* _EXERCISE REQUIREMENTS_
Retype every line below precisely as it appears.

* _Saved entries_

(* ===== verification/ClientSafety.v ===== *)
(** * The invariant of the test client

    What holds between any two actions of any threads of a session ([Inv]), and that every
    method keeps it ([client_env_ok]).  A thread owns tokens:

    - [TSend]: it is the one thread that may register the next send;
    - [TDone n]: it processes the completion of [n] bytes of the send that was in flight;
    - [TFail]: its send could not be registered and it is about to disconnect;
    - [TRecv rb u]: it is the one thread that may use the receive buffer, which is [rb], and
      [u] is what has been received and not yet handed to [HandlePacket];
    - [TIo]: it is a worker in [dispatch] that has not called [finish_io] yet;
    - [TOpened], [TClosed]: it has seen that the session was connected, that it is
      disconnected. *)

From stdpp Require Import base list numbers option relations.
From Stdlib Require Import ZArith Lia.
From Stdlib Require String.
From S2P Require Import Prelude Interleaving Buffers SendEvents ClientEvents Framing Wire Protocol Packets Config Sessions Clients.

Import String.StringSyntax.

Inductive Token :=
| TSend | TDone (n : Z) | TFail | TRecv (rb : RecvBuffer) (unread : bytes) | TIo | TOpened | TClosed.

Definition sends : list Token -> list unit := omap (fun k => match k with TSend => Some tt | _ => None end).
Definition dones : list Token -> list Z := omap (fun k => match k with TDone n => Some n | _ => None end).
Definition fails : list Token -> list unit := omap (fun k => match k with TFail => Some tt | _ => None end).
Definition recvs : list Token -> list (RecvBuffer * bytes) :=
  omap (fun k => match k with TRecv rb u => Some (rb, u) | _ => None end).
Definition ios : list Token -> list unit := omap (fun k => match k with TIo => Some tt | _ => None end).
Definition opens : list Token -> list unit := omap (fun k => match k with TOpened => Some tt | _ => None end).
Definition closes : list Token -> list unit := omap (fun k => match k with TClosed => Some tt | _ => None end).

Section ClientSafety.
Context {utf8 : Utf8Check} {codec : PacketCodec} {laws : PacketCodecLaws codec}.
Context {api : StringApi} {string_laws : StringApiLaws api}.

(** A buffer that holds a request the server has a handler for. *)
Definition request_buffer (sb : SendBuffer) : Prop :=
  exists p, packet_wf p /\ registered (packet_id p) = true /\ ByteSizeLong p <= 65531 /\ MakeSendBuffer p = Some sb.

(** The threads that are responsible for the send flag, and the send in flight. *)
Definition senders (t : list Token) (s : Client) : Z :=
  zlen (sends t) + zlen (dones t) + zlen (fails t) + flying (c_send s).

(** The completed bytes of the send event that its thread has not consumed yet. *)
Definition taken (t : list Token) : Z := foldr Z.add 0 (dones t).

* _RESPONSE TO THE EXERCISE_
(* ===== verification/ClientSafety.v ===== *)
(** * The invariant of the test client

    What holds between any two actions of any threads of a session ([Inv]), and that every
    method keeps it ([client_env_ok]).  A thread owns tokens:

    - [TSend]: it is the one thread that may register the next send;
    - [TDone n]: it processes the completion of [n] bytes of the send that was in flight;
    - [TFail]: its send could not be registered and it is about to disconnect;
    - [TRecv rb u]: it is the one thread that may use the receive buffer, which is [rb], and
      [u] is what has been received and not yet handed to [HandlePacket];
    - [TIo]: it is a worker in [dispatch] that has not called [finish_io] yet;
    - [TOpened], [TClosed]: it has seen that the session was connected, that it is
      disconnected. *)

From stdpp Require Import base list numbers option relations.
From Stdlib Require Import ZArith Lia.
From Stdlib Require String.
From S2P Require Import Prelude Interleaving Buffers SendEvents ClientEvents Framing Wire Protocol Packets Config Sessions Clients.

Import String.StringSyntax.

Inductive Token :=
| TSend | TDone (n : Z) | TFail | TRecv (rb : RecvBuffer) (unread : bytes) | TIo | TOpened | TClosed.

Definition sends : list Token -> list unit := omap (fun k => match k with TSend => Some tt | _ => None end).
Definition dones : list Token -> list Z := omap (fun k => match k with TDone n => Some n | _ => None end).
Definition fails : list Token -> list unit := omap (fun k => match k with TFail => Some tt | _ => None end).
Definition recvs : list Token -> list (RecvBuffer * bytes) :=
  omap (fun k => match k with TRecv rb u => Some (rb, u) | _ => None end).
Definition ios : list Token -> list unit := omap (fun k => match k with TIo => Some tt | _ => None end).
Definition opens : list Token -> list unit := omap (fun k => match k with TOpened => Some tt | _ => None end).
Definition closes : list Token -> list unit := omap (fun k => match k with TClosed => Some tt | _ => None end).

Section ClientSafety.
Context {utf8 : Utf8Check} {codec : PacketCodec} {laws : PacketCodecLaws codec}.
Context {api : StringApi} {string_laws : StringApiLaws api}.

(** A buffer that holds a request the server has a handler for. *)
Definition request_buffer (sb : SendBuffer) : Prop :=
  exists p, packet_wf p /\ registered (packet_id p) = true /\ ByteSizeLong p <= 65531 /\ MakeSendBuffer p = Some sb.

(** The threads that are responsible for the send flag, and the send in flight. *)
Definition senders (t : list Token) (s : Client) : Z :=
  zlen (sends t) + zlen (dones t) + zlen (fails t) + flying (c_send s).

(** The completed bytes of the send event that its thread has not consumed yet. *)
Definition taken (t : list Token) : Z := foldr Z.add 0 (dones t).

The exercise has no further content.